==== Provided information
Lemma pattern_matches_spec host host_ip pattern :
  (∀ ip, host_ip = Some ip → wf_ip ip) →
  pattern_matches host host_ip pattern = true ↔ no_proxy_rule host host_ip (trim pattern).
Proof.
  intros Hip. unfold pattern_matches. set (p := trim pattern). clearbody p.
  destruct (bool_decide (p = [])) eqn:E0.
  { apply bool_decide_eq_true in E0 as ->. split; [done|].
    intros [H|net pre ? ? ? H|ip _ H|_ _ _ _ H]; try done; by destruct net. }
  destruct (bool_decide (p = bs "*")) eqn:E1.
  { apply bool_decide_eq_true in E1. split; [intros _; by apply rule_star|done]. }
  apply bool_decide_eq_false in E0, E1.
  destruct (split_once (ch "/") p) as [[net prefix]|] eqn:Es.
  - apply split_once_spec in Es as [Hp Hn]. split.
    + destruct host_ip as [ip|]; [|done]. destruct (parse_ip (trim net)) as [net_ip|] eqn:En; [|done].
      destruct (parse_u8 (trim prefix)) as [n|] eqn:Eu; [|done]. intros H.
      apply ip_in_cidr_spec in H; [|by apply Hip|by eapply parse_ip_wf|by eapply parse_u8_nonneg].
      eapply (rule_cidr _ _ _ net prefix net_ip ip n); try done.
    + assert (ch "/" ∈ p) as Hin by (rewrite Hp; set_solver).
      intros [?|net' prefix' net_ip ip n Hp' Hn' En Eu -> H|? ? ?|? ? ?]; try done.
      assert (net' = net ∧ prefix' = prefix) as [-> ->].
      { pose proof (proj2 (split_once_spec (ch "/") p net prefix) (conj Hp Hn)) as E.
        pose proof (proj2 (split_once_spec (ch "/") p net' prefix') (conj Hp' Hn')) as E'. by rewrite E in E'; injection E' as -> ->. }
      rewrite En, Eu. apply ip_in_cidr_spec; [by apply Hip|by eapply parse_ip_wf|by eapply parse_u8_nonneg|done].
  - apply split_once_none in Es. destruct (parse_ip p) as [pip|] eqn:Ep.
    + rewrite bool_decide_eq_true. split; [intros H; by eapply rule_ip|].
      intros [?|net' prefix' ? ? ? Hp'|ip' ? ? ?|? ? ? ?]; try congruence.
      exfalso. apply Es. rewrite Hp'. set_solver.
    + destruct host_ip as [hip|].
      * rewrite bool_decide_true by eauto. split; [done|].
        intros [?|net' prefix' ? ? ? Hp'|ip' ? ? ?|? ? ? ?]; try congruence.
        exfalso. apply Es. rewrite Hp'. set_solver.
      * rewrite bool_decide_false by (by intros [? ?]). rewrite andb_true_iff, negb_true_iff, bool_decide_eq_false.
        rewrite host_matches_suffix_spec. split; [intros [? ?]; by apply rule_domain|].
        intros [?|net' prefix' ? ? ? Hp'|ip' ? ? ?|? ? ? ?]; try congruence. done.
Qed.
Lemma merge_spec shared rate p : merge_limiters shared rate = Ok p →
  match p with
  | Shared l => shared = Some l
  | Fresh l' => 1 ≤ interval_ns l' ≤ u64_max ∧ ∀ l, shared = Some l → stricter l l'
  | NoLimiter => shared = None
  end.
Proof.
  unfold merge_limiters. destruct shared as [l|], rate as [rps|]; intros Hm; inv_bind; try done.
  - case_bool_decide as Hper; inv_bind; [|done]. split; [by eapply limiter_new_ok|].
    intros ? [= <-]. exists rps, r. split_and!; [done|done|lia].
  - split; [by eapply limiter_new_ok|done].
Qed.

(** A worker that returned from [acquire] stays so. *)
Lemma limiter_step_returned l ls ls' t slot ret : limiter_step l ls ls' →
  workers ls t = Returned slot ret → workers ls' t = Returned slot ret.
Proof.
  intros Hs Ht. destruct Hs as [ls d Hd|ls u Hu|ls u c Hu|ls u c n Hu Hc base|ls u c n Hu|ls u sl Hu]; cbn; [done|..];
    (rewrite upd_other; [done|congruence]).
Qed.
========
==== Provided information
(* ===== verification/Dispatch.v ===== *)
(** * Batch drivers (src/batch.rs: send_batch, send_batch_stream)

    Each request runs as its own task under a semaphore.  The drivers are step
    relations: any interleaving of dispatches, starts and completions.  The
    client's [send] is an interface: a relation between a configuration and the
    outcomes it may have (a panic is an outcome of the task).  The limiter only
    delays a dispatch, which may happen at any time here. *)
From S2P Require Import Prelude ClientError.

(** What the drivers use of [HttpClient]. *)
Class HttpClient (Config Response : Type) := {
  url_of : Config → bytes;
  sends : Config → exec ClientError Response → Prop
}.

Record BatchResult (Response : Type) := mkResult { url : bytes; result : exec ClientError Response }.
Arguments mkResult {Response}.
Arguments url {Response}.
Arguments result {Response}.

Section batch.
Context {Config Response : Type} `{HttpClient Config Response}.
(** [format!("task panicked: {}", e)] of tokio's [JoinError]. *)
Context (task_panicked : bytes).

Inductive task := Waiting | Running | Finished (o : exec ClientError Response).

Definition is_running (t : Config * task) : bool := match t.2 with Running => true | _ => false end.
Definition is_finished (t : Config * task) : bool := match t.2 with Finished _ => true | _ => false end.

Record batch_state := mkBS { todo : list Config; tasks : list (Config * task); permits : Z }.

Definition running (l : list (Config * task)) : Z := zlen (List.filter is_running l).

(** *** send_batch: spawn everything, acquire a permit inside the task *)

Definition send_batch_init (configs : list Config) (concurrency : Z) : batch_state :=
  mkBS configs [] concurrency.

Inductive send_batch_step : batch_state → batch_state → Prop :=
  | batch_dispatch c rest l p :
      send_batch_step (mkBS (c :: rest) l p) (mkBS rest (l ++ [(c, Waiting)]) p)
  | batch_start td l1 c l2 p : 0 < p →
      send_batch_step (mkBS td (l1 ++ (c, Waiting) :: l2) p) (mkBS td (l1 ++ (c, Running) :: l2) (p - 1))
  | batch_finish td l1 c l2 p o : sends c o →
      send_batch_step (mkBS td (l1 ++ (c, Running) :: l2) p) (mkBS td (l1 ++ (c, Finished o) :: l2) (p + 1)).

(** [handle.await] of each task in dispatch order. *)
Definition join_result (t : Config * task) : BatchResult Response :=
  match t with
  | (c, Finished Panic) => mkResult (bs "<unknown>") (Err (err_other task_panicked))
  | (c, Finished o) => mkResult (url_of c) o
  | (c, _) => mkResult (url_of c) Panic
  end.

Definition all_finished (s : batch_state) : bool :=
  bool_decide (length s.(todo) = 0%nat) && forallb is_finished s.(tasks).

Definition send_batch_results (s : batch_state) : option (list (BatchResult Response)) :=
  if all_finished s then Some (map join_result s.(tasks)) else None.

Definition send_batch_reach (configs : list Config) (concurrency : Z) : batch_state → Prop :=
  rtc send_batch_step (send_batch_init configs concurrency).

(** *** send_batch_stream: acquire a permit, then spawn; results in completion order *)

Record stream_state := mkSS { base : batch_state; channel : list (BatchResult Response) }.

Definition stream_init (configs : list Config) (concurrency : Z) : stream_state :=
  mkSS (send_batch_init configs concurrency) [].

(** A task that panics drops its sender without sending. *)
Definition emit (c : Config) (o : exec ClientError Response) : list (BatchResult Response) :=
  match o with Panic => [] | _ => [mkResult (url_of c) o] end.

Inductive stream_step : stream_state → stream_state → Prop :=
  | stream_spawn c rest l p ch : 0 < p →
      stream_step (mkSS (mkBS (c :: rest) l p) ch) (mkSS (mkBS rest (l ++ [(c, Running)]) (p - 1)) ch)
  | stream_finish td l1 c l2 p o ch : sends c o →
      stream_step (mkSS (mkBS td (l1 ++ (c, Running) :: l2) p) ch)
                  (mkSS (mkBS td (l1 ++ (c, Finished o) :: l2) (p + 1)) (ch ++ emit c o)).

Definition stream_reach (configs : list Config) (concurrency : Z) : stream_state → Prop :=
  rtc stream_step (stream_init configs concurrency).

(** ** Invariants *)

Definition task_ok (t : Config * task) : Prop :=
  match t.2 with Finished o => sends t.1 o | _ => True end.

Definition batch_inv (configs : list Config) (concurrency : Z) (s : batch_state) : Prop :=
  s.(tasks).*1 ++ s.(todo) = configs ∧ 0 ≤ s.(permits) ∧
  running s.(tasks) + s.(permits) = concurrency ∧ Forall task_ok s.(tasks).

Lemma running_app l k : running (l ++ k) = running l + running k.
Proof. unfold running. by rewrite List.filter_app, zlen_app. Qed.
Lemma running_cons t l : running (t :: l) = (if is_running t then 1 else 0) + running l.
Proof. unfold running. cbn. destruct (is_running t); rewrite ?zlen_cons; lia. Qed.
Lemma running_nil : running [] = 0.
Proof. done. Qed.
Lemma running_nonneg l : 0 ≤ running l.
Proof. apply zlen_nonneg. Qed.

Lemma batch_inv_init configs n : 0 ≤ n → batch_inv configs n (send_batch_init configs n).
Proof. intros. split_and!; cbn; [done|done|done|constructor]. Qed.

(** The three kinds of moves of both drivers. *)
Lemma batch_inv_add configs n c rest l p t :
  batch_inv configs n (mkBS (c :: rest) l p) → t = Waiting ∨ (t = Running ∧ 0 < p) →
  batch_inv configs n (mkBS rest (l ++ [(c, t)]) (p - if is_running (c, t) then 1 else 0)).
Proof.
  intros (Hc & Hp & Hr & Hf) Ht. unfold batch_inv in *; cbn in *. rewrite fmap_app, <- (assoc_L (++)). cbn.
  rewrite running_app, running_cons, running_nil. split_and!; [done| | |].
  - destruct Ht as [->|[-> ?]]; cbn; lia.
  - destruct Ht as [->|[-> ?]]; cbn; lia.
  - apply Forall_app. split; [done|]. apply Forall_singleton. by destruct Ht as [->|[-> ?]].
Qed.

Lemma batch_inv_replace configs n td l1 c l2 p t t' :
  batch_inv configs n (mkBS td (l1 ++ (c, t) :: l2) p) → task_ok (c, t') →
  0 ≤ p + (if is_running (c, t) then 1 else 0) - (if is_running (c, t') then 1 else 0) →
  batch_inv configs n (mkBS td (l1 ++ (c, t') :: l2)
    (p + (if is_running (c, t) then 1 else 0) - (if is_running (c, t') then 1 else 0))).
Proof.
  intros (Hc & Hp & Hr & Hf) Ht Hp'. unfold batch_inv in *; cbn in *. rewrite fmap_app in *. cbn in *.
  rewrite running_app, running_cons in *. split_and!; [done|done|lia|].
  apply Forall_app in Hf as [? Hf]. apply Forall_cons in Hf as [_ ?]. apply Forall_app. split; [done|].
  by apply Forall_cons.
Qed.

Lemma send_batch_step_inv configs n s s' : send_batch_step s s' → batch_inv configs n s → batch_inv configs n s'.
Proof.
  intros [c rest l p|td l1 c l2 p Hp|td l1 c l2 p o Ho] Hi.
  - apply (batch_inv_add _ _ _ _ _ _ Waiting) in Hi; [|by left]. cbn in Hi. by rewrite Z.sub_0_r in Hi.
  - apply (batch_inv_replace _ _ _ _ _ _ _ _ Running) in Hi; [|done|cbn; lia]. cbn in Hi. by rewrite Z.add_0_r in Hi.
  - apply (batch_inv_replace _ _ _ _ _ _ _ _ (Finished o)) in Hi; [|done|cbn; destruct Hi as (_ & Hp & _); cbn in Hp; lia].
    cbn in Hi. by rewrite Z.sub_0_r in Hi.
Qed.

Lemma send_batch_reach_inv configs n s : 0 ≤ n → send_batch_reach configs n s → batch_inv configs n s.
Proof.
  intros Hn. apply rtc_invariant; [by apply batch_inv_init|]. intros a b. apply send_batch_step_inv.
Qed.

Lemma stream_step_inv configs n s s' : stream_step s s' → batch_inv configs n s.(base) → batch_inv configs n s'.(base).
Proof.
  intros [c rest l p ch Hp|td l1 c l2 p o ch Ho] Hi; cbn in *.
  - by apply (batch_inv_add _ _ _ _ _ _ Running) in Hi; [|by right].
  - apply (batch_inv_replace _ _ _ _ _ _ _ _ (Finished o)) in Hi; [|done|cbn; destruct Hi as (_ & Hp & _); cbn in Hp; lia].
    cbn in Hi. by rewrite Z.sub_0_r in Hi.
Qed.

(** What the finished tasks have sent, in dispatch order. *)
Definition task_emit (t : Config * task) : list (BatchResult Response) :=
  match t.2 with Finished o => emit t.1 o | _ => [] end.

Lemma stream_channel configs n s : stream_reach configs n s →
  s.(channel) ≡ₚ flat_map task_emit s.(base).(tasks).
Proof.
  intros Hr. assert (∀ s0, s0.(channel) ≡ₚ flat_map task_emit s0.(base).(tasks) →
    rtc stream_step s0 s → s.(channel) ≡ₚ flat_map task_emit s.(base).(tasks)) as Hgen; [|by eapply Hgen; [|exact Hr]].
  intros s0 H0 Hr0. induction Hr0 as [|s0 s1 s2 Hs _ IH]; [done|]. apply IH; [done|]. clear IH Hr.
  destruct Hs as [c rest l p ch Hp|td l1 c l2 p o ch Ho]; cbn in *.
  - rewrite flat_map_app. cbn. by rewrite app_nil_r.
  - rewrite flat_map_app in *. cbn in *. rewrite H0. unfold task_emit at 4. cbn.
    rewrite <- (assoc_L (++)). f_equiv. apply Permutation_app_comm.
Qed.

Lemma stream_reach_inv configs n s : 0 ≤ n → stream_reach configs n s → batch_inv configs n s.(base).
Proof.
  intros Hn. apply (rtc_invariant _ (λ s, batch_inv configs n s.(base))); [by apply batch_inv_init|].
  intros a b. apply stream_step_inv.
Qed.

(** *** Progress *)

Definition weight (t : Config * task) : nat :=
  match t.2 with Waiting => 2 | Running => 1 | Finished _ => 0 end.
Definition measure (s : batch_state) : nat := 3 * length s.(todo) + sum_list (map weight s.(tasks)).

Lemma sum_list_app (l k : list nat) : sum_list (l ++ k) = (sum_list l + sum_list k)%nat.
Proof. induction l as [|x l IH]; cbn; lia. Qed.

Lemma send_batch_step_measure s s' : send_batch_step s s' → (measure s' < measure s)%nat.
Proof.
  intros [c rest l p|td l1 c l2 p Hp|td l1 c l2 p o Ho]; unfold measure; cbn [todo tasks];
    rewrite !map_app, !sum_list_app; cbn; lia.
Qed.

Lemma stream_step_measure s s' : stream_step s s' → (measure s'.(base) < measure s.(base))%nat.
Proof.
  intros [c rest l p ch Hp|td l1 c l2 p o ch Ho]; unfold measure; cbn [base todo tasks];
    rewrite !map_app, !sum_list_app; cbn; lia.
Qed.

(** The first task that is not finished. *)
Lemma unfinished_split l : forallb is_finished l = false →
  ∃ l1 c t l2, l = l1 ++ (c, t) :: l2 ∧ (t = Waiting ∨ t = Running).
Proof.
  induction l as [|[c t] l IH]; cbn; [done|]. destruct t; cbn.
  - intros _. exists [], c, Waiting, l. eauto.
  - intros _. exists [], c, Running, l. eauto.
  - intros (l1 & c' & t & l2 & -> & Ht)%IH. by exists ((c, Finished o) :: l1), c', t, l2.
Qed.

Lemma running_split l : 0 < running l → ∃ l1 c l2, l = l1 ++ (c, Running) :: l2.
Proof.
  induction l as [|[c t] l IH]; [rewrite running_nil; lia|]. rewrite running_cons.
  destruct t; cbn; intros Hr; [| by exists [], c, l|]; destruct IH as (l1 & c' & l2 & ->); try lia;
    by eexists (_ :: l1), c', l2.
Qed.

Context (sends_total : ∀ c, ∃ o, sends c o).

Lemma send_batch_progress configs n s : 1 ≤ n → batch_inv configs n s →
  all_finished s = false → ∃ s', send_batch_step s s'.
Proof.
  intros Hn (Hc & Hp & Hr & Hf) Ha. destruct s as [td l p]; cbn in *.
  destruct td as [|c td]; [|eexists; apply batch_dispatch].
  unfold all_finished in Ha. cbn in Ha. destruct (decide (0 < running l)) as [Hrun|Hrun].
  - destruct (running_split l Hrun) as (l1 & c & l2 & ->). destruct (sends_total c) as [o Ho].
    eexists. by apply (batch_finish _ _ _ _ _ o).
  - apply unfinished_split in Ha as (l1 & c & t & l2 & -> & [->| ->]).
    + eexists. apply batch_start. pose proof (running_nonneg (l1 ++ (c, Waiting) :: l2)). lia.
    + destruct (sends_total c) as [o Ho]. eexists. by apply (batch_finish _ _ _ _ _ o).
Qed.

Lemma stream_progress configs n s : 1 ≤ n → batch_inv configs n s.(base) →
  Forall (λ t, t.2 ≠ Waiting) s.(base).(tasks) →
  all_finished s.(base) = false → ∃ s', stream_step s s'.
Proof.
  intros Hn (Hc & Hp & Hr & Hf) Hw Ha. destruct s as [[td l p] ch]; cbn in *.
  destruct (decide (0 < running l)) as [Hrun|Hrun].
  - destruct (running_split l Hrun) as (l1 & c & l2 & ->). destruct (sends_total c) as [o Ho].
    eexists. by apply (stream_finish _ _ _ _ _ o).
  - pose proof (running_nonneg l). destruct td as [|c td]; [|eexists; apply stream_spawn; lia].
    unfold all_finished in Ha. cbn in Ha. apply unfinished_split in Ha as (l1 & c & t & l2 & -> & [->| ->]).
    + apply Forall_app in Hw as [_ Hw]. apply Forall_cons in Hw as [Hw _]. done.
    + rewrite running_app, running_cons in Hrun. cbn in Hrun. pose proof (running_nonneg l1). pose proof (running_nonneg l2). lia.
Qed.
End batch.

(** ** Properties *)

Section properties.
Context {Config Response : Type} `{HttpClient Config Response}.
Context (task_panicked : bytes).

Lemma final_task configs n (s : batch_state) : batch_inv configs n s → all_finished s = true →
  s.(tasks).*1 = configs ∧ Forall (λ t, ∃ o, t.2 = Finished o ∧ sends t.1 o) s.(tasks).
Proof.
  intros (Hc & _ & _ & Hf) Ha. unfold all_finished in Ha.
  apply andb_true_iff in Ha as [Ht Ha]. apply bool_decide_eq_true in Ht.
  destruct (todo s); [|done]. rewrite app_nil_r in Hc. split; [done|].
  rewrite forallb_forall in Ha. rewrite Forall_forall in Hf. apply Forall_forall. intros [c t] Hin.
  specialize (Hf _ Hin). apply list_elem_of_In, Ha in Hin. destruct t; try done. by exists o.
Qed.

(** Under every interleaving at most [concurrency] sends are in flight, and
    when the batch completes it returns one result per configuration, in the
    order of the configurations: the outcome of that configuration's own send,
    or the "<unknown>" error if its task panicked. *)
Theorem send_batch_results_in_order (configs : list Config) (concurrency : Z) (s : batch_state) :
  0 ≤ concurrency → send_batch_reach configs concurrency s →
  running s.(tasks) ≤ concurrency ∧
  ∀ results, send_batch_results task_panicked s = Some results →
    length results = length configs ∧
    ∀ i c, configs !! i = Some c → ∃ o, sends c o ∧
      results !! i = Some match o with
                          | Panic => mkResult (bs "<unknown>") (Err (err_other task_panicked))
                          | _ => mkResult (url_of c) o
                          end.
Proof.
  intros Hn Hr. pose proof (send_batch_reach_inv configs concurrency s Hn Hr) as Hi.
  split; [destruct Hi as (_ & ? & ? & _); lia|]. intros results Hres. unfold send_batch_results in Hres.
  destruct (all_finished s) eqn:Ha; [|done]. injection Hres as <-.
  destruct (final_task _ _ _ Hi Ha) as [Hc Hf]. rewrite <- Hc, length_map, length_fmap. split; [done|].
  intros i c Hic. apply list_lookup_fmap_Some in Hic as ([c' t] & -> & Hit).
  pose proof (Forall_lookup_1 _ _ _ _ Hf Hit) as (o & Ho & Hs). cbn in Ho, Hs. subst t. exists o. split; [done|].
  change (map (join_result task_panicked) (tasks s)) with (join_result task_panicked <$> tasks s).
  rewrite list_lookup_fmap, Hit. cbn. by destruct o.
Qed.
========
> [Task]: Lines with the word "What" in them are the answer; report each one from the data.

> [Expected answer]:
(** What the drivers use of [HttpClient]. *)
(** What the finished tasks have sent, in dispatch order. *)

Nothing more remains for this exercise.